Flor de manga
Do topo do muro já dá pra ver, do outro lado
Os coquinhos de verde-claro subindo
para se enfiarem em meio ao rosa
Palavras descontidas portando ramos
Configurações fractais vindo à luz
A intrincada geometria das flores de manga
que Fabergé conhecia bem
(Quem disse que a beleza está no simples?)

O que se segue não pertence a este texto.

(** X13.  [process_folder] gives no partial document: when a file cannot
    be read, the call ends with the exception of the first such file in
    enumeration order, whatever the number of workers and the order in
    which they finish. *)
Theorem process_folder_first_error fs folder_path exclusions workers completion
    pre path post blocks e :
  get_folder_files fs folder_path exclusions = pre ++ path :: post →
  map_res (process_file fs) pre = Ok blocks →
  process_file fs path = Raise e →
  completion_order workers (length (pre ++ path :: post)) completion →
  process_folder fs completion folder_path exclusions = Raise e.
Proof.
  intros Hpaths Hpre Hpath [Hperm _]. unfold process_folder. rewrite Hpaths.
  rewrite pool_imap_ordered by done.
  rewrite map_res_app, Hpre. simpl. by rewrite Hpath.
Qed.

(** ** Cache file names *)

Lemma str_mem_app c (s t : string) :
  str_mem c (s +:+ t) = str_mem c s || str_mem c t.
Proof.
  induction s as [|a s IH]; [done|].
  rewrite append_cons. simpl. by rewrite IH, orb_assoc.
Qed.

Lemma str_mem_replace_char (a b : ascii) (s : string) :
  a <> b → str_mem a (replace_char a b s) = false.
Proof.
  intros Hab. induction s as [|c s IH]; [done|]. simpl. rewrite IH, orb_false_r.
  destruct (Ascii.eqb_spec c a) as [->|Hc]; apply Ascii.eqb_neq; congruence.
Qed.

(** X14.  The cache is flat: the cache file of a URL is the cache
    directory, a slash where [os.path.join] puts one, and a name without a
    slash that ends in [.json]; no URL makes a sub-directory or leaves the
    cache directory. *)
Theorem cache_file_of_flat cache_dir url :
  ∃ name,
    cache_file_of cache_dir url = dir_prefix cache_dir +:+ name +:+ ".json" ∧
    str_mem slash (name +:+ ".json") = false.
Proof.
  exists (replace_char slash underscore url). split.
  - apply cache_file_of_prefix.
  - rewrite str_mem_app. by rewrite str_mem_replace_char.
Qed.

(** ** The paths the enumerator yields *)

Lemma rev_app_append (s acc : string) :
  String.rev_app s acc = String.rev s +:+ acc.
Proof.
  revert acc. induction s as [|a s IH]; intros acc; [done|].
  unfold String.rev. simpl. rewrite (IH (String a acc)), (IH (String a "")).
  by rewrite append_assoc.
Qed.

Lemma rev_app_app (s t acc : string) :
  String.rev_app (s +:+ t) acc = String.rev_app t (String.rev_app s acc).
Proof.
  revert acc. induction s as [|a s IH]; intros acc; [done|].
  rewrite append_cons. simpl. apply IH.
Qed.

Lemma rev_append (s t : string) :
  String.rev (s +:+ t) = String.rev t +:+ String.rev s.
Proof.
  unfold String.rev at 1. rewrite rev_app_app. apply rev_app_append.
Qed.
(* ===== verification/Json.v ===== *)
(** * JSON values ([serde_json::Value])

    The public data type of [serde_json], with the operations the program
    applies to it. A [Map] is serde_json's default [BTreeMap]: the entries in
    the order of their keys. *)
From S2P Require Import Prelude RustStr.
Local Open Scope string_scope.

(** [serde_json::Number]: [u64], negative [i64], or a finite [f64] by its bits. *)
Inductive Number : Type :=
| PosInt (n : Z)
| NegInt (n : Z)
| Float (bits : Z).

#[export] Instance Number_eq_dec : EqDecision Number.
Proof. solve_decision. Defined.

Unset Elimination Schemes.
Inductive Value : Type :=
| Null
| Bool (b : bool)
| Num (n : Number)
| Str (s : string)
| Array (l : list Value)
| Object (m : list (string * Value)).
Set Elimination Schemes.

(** [Value::is_object], [Value::as_str] *)
Definition is_object (v : Value) : bool := match v with Object _ => true | _ => false end.
Definition as_str (v : Value) : option string := match v with Str s => Some s | _ => None end.

(** [Map::get] *)
Fixpoint map_get (k : string) (m : list (string * Value)) : option Value :=
  match m with
  | [] => None
  | (k', v) :: r => if String.eqb k k' then Some v else map_get k r
  end.

(** [Map::insert] into a [BTreeMap]: replaces, or inserts in key order. *)
Fixpoint map_insert (k : string) (v : Value) (m : list (string * Value)) : list (string * Value) :=
  match m with
  | [] => [(k, v)]
  | (k', v') :: r =>
      if String.eqb k k' then (k, v) :: r
      else if String.ltb k k' then (k, v) :: m
      else (k', v') :: map_insert k v r
  end.

(** [json!({...})] and [Serialize] for structs: the fields are inserted in turn. *)
Definition object (fields : list (string * Value)) : Value :=
  Object (fold_left (fun m kv => map_insert kv.1 kv.2 m) fields []).

(** [Value::get] with a string key: [None] unless the value is an object. *)
Definition value_get (k : string) (v : Value) : option Value :=
  match v with Object m => map_get k m | _ => None end.

(** [value[key]]: [Null] when there is no such member. *)
Definition value_index (k : string) (v : Value) : Value :=
  match value_get k v with Some x => x | None => Null end.

(** [f64 == f64] on finite numbers: the two zeros are equal. *)
Definition f64_eqb (a b : Z) : bool :=
  Z.eqb a b || (Z.eqb (a mod 2 ^ 63) 0 && Z.eqb (b mod 2 ^ 63) 0).

Definition number_eqb (a b : Number) : bool :=
  match a, b with
  | PosInt x, PosInt y => Z.eqb x y
  | NegInt x, NegInt y => Z.eqb x y
  | Float x, Float y => f64_eqb x y
  | _, _ => false
  end.

(** [Value == Value] *)
Fixpoint value_eqb (a b : Value) : bool :=
  match a, b with
  | Null, Null => true
  | Bool x, Bool y => Bool.eqb x y
  | Num x, Num y => number_eqb x y
  | Str x, Str y => String.eqb x y
  | Array x, Array y =>
      (fix go (x y : list Value) : bool :=
         match x, y with
         | [], [] => true
         | v :: x', w :: y' => value_eqb v w && go x' y'
         | _, _ => false
         end) x y
  | Object x, Object y =>
      (fix go (x y : list (string * Value)) : bool :=
         match x, y with
         | [], [] => true
         | (k, v) :: x', (l, w) :: y' => String.eqb k l && value_eqb v w && go x' y'
         | _, _ => false
         end) x y
  | _, _ => false
  end.

(** [Value == &str] *)
Definition value_eq_str (v : Value) (s : string) : bool :=
  match as_str v with Some t => String.eqb t s | None => false end.

(** ** Induction over nested values *)
Lemma Value_ind (P : Value -> Prop) :
  P Null -> (forall b, P (Bool b)) -> (forall n, P (Num n)) -> (forall s, P (Str s)) ->
  (forall l, Forall P l -> P (Array l)) ->
  (forall m, Forall (fun kv => P kv.2) m -> P (Object m)) ->
  forall v, P v.
Proof.
  intros HN HB Hn Hs HA HO. fix IH 1. intros [|b|n|s|l|m].
  - exact HN.
  - apply HB.
  - apply Hn.
  - apply Hs.
  - apply HA. induction l as [|v l IHl]; constructor; [apply IH|exact IHl].
  - apply HO. induction m as [|[k v] m IHm]; constructor; [apply IH|exact IHm].
Qed.

Lemma number_eqb_refl n : number_eqb n n = true.
Proof. destruct n; simpl; unfold f64_eqb; rewrite ?Z.eqb_refl; done. Qed.

(** [==] on values is reflexive: JSON has no NaN. *)
Lemma value_eqb_refl v : value_eqb v v = true.
Proof.
  induction v as [|b|n|s|l IH|m IH] using Value_ind; simpl.
  - done.
  - by destruct b.
  - apply number_eqb_refl.
  - apply String.eqb_refl.
  - induction IH as [|v l Hv _ IHl]; [done|]. by rewrite Hv.
  - induction IH as [|[k v] m Hv _ IHm]; [done|]. simpl in Hv.
    by rewrite String.eqb_refl, Hv.
Qed.

(** ** Maps *)
Lemma map_get_insert k v m : map_get k (map_insert k v m) = Some v.
Proof.
  induction m as [|[k' v'] m IH]; simpl; [by rewrite String.eqb_refl|].
  destruct (String.eqb_spec k k'); simpl; [by rewrite String.eqb_refl|].
  destruct (String.ltb k k'); simpl; [by rewrite String.eqb_refl|].
  by destruct (String.eqb_spec k k').
Qed.

Lemma map_get_insert_ne k k' v m : k <> k' -> map_get k (map_insert k' v m) = map_get k m.
Proof.
  intros Hne. induction m as [|[k1 v1] m IH]; simpl.
  - by destruct (String.eqb_spec k k').
  - destruct (String.eqb_spec k' k1); simpl.
    + subst. by destruct (String.eqb_spec k k1).
    + destruct (String.ltb k' k1); simpl.
      * by destruct (String.eqb_spec k k').
      * by rewrite IH.
Qed.
(** The first way through the user information. *)
Lemma head_userinfo c rest :
  credentials_wf c -> (c = None -> "@" ∉ rest) ->
  head (ways (Opt USERINFO_REGEX) (singles (userinfo c) ++ rest)%list)
  = Some (userinfo_captures c, singles (userinfo c), rest).
Proof.
  intros Hc Hat. destruct c as [[user password|token]|]; cbn [userinfo userinfo_captures].
  - destruct Hc as (Hu1 & Hu2 & Hp1 & Hp2). rewrite !singles_app, <- !(assoc_L app).
    apply head_Opt. etransitivity.
    { eapply head_Seq; [eapply head_Opt|].
      - eapply head_Seq; [eapply head_Cap, head_Plus|].
        + by apply singles_nonempty.
        + by apply user_char_class.
        + done.
        + cbn [snd]. apply head_Lit.
      - cbn [snd]. by apply head_password. }
    cbn [fst snd]. rewrite str_join_singles. cbn [app]. by rewrite <- !(assoc_L app).
  - destruct Hc as (Ht1 & Ht2). rewrite !singles_app, <- !(assoc_L app).
    apply head_Opt. etransitivity.
    { eapply head_Seq; [eapply head_Opt_none, token_has_no_user, user_char_class, Ht2|].
      cbn [snd]. apply (head_password token rest Ht1). by apply user_char_password. }
    done.
  - cbn [singles list_ascii_of_string fmap list_fmap app]. apply head_Opt_none, userinfo_needs_at. auto.
Qed.

Lemma head_protocol sch rest :
  sch ∈ schemes.*1 ->
  head (ways PROTOCOL_REGEX (singles sch ++ singles "://" ++ rest)%list)
  = Some ([], singles sch, (singles "://" ++ rest)%list).
Proof.
  unfold schemes. cbn [fmap list_fmap fst]. rewrite !elem_of_cons.
  by intros [->|[->|[->|[->|[]%not_elem_of_nil]]]].
Qed.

Uma nova florada da mangueira
rebrotando com a chuvinha boba
e precoce ameaçando primaveras
Abrigo de pássaros e de um certo
Mico-leão acostumado a se esconder
na churrasqueira velha
e vir catar bananas inusitadamente
descobertas no fundo do meu quintal
Um dia desses veio tudo abaixo, sem aviso
e deitaram sua velha copa ao chão
Vestidos de macacões laranja
e patrocinados pelos se sempre
- os homens de barulhentas
motosserras e muitas sedes nas mãos -
(Sob protestos de moradores, tomados de espanto)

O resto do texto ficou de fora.